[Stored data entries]
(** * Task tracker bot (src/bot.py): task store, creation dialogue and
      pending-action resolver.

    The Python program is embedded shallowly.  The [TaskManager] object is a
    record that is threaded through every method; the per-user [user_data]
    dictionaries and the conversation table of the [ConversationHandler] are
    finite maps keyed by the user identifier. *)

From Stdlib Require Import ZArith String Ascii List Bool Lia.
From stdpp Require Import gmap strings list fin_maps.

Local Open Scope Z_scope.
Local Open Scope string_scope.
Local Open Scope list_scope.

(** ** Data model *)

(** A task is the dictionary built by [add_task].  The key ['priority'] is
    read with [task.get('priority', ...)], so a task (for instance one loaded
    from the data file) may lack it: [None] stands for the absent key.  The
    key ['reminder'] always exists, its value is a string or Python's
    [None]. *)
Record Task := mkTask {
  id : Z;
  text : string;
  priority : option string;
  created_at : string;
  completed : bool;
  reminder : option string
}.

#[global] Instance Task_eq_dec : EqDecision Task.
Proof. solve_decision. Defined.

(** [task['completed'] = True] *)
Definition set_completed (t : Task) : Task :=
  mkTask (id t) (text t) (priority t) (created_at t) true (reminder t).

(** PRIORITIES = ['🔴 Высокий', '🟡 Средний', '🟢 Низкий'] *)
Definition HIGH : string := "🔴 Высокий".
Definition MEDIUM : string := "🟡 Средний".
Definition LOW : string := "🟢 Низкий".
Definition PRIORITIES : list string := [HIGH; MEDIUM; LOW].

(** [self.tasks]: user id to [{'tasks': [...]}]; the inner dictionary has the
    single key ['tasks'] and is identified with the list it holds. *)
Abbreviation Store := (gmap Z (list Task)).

### Task instructions
Output only the lines from the one holding "#[global] Instance Task_eq_dec" through the last line above, exactly as they appear.

### Written answer
#[global] Instance Task_eq_dec : EqDecision Task.
Proof. solve_decision. Defined.

(** [task['completed'] = True] *)
Definition set_completed (t : Task) : Task :=
  mkTask (id t) (text t) (priority t) (created_at t) true (reminder t).

(** PRIORITIES = ['🔴 Высокий', '🟡 Средний', '🟢 Низкий'] *)
Definition HIGH : string := "🔴 Высокий".
Definition MEDIUM : string := "🟡 Средний".
Definition LOW : string := "🟢 Низкий".
Definition PRIORITIES : list string := [HIGH; MEDIUM; LOW].

(** [self.tasks]: user id to [{'tasks': [...]}]; the inner dictionary has the
    single key ['tasks'] and is identified with the list it holds. *)
Abbreviation Store := (gmap Z (list Task)).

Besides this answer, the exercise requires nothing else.